*** Opening Data excerpts ***
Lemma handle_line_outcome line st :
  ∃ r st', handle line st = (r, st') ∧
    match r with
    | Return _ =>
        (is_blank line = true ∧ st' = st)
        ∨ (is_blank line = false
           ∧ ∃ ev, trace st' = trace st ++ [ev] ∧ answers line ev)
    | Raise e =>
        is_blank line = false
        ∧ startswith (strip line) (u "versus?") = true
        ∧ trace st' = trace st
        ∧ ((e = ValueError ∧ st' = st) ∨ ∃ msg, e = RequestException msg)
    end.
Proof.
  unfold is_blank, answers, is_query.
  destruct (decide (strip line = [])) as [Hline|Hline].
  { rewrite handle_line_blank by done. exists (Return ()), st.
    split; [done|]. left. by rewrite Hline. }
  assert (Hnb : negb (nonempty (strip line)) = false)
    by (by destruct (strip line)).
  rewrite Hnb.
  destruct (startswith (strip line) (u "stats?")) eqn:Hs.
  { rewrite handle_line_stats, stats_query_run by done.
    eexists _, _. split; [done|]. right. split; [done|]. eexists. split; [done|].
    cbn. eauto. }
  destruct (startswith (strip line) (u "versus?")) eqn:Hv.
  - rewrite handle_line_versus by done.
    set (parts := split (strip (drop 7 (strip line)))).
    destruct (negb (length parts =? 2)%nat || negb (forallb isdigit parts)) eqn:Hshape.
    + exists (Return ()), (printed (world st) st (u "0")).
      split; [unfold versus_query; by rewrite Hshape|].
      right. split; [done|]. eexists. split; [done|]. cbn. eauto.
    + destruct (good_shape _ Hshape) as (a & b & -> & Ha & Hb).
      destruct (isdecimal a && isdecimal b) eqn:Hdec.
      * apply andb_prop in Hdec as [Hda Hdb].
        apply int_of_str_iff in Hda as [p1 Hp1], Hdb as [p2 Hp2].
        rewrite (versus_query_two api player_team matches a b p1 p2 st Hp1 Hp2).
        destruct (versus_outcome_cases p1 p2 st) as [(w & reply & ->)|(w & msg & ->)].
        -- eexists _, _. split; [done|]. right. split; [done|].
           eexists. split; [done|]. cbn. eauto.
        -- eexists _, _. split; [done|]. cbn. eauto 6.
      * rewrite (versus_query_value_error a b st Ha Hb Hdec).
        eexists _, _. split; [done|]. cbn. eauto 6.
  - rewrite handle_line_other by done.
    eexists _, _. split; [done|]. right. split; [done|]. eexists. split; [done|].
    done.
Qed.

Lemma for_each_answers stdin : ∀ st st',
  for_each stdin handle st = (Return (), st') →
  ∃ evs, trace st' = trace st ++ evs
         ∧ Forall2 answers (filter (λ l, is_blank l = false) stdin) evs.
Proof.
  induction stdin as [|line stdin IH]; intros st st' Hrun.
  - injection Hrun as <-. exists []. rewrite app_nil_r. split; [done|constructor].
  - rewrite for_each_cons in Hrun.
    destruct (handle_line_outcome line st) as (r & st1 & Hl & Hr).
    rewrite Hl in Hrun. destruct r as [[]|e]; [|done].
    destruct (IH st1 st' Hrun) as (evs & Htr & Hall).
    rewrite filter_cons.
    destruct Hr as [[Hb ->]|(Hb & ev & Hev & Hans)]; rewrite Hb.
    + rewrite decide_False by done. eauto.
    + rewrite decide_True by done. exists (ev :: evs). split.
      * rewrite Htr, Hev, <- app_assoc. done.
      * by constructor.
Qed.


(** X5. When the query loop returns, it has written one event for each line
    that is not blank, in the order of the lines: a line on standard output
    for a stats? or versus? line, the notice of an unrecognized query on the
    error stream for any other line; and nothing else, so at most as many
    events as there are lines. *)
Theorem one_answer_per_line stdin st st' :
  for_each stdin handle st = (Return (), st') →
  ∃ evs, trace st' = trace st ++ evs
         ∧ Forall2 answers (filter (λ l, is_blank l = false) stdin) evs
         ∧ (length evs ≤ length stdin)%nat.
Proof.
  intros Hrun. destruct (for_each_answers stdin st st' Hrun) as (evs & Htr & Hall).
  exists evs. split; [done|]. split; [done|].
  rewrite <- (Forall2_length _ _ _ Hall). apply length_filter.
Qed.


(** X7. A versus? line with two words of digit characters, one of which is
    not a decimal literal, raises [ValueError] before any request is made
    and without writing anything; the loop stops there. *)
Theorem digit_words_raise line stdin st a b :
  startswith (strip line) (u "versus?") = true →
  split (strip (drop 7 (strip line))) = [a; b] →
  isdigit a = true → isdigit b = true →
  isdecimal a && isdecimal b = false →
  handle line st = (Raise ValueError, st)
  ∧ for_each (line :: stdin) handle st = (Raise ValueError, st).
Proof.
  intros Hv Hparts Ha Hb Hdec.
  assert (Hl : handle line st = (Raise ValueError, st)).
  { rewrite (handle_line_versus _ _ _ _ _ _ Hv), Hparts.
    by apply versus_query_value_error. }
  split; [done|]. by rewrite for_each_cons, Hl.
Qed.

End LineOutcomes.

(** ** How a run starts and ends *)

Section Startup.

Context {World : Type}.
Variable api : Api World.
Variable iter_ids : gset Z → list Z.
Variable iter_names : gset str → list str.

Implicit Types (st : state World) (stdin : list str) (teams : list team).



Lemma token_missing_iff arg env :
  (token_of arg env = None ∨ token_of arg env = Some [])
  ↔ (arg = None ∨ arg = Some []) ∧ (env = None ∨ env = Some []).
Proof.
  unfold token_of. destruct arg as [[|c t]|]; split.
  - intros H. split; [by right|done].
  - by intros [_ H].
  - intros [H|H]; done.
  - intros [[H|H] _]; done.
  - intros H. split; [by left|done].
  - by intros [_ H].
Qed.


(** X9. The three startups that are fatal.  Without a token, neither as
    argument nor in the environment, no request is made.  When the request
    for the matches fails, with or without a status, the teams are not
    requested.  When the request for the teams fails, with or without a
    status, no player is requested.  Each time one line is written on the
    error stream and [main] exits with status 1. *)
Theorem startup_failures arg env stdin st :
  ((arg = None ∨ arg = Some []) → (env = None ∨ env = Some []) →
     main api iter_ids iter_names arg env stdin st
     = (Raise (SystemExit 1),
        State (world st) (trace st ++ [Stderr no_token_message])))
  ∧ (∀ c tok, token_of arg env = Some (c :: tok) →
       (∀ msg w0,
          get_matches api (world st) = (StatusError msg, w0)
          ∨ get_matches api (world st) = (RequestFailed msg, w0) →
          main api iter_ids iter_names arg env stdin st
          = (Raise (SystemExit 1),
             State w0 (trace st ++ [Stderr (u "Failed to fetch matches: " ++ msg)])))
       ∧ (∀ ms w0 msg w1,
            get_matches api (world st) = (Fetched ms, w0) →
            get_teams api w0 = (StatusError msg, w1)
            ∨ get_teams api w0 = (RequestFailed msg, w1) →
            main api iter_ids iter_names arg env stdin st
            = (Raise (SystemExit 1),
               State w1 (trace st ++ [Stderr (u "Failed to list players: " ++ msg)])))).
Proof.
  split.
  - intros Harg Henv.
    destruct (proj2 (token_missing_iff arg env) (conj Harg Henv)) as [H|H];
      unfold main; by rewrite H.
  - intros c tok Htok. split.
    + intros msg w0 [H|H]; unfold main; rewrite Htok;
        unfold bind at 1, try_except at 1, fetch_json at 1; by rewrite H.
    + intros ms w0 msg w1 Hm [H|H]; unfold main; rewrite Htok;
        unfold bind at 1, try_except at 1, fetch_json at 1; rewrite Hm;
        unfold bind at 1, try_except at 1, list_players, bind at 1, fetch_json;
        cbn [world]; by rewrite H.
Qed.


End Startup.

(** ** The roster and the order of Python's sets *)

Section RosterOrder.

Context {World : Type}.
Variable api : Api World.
*** Closing Data excerpts ***
• [What the exercise asks]: What number of lines in the records hold the word "Hrun"? Reply with that number alone.

• [Result of the exercise]: 6